[Records drawn from a dataset]

┌──

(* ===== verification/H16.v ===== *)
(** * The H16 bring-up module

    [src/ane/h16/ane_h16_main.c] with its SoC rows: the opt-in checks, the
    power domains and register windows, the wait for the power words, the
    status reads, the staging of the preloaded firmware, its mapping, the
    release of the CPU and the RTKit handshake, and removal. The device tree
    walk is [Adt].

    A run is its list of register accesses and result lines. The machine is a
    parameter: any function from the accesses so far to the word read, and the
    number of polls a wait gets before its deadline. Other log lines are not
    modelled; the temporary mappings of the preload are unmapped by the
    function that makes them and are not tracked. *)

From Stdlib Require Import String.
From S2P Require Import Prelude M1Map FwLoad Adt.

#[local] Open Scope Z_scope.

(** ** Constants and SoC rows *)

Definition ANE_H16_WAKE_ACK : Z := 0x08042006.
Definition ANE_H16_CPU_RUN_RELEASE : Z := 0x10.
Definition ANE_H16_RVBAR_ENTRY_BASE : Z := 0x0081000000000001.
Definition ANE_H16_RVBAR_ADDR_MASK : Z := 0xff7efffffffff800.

└──
┌──

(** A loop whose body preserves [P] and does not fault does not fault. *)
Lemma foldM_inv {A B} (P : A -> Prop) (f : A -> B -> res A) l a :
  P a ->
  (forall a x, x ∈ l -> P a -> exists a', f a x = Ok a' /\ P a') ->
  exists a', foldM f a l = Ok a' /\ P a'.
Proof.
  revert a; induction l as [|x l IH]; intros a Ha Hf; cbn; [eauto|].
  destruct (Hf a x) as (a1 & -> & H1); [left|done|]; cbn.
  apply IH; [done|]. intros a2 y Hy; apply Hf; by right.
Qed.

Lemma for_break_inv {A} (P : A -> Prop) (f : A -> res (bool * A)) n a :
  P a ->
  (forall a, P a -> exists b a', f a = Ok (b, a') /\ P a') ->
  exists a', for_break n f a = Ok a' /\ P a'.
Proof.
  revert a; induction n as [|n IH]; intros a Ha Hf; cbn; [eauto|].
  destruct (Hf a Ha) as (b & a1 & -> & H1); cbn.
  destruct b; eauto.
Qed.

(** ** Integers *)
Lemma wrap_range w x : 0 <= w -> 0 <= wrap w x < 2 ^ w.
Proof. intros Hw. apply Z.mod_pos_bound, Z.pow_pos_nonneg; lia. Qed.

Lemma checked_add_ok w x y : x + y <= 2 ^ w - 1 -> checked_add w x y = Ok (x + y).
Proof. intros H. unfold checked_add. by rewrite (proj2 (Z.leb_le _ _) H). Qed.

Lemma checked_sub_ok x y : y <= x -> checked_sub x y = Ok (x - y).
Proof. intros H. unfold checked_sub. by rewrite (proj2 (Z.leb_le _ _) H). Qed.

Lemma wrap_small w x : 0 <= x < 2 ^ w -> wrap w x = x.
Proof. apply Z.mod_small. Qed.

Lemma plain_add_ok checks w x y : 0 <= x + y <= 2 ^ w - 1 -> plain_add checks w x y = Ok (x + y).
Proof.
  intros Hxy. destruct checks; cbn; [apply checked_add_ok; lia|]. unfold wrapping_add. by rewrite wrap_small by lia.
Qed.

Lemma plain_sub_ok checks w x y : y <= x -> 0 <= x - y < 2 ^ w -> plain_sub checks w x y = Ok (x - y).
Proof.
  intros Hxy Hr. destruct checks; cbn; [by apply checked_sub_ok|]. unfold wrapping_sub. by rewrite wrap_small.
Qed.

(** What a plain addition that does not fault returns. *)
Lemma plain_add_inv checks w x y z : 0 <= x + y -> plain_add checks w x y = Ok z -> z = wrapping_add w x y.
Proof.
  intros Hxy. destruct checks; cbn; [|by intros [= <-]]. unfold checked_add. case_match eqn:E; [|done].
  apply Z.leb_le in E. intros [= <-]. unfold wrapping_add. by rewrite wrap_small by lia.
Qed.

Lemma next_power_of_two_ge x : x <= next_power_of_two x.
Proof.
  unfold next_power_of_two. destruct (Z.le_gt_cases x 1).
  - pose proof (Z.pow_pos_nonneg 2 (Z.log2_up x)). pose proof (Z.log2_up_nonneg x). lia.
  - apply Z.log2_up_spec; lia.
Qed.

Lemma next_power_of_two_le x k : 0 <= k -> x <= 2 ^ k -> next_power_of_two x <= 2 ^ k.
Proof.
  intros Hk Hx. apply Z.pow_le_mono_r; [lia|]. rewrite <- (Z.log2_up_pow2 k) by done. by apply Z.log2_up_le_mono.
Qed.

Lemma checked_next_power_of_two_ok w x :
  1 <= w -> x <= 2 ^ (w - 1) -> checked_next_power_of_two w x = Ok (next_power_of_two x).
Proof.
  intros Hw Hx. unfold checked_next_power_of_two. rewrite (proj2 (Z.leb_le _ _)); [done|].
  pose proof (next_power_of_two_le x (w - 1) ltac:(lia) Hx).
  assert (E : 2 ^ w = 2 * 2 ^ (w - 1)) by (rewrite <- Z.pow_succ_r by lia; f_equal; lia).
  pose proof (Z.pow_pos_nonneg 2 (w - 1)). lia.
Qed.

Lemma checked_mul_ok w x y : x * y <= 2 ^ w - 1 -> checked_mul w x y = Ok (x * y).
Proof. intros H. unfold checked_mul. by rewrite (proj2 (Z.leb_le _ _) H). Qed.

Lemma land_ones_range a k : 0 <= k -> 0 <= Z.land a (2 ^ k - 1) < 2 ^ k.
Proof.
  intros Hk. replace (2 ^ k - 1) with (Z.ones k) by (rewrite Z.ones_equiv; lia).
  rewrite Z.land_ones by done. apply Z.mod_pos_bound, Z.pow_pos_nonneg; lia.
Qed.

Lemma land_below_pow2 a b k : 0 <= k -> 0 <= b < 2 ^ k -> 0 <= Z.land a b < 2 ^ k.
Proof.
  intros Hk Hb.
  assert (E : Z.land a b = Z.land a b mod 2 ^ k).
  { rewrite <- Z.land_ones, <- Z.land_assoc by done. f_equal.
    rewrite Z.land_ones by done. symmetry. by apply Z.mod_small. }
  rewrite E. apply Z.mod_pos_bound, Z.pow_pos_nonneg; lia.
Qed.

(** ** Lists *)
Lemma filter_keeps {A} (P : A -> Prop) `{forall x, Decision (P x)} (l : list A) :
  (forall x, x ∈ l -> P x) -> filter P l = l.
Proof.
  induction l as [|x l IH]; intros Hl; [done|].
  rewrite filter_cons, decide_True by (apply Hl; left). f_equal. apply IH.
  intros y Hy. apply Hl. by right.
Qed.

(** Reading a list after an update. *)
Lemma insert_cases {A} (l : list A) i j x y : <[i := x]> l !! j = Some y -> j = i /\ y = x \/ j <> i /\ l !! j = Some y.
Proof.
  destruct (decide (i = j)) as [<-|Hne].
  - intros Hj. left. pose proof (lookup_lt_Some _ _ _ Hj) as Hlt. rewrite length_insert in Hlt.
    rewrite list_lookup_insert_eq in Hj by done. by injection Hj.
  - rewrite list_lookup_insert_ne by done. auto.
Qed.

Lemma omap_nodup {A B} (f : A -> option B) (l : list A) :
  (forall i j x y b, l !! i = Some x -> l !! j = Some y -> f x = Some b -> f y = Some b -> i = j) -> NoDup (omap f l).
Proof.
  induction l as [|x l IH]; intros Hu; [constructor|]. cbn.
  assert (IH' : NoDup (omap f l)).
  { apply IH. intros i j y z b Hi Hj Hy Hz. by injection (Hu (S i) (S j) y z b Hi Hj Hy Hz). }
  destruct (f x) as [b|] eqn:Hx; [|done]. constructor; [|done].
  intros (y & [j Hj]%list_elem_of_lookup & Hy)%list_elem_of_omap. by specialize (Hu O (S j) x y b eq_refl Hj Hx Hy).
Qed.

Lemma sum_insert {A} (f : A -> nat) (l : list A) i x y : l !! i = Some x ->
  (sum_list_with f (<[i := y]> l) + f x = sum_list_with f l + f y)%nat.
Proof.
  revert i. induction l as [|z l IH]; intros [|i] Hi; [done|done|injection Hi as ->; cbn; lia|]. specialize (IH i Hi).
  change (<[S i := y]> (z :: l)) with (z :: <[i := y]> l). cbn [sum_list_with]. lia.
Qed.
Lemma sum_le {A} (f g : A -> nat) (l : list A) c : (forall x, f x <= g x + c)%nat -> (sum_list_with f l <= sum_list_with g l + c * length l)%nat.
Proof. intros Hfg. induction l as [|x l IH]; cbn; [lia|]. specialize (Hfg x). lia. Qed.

└──

Look through the data above. Find each line with the string "rows" and copy it.

- Task answer
    [src/ane/h16/ane_h16_main.c] with its SoC rows: the opt-in checks, the
(** ** Constants and SoC rows *)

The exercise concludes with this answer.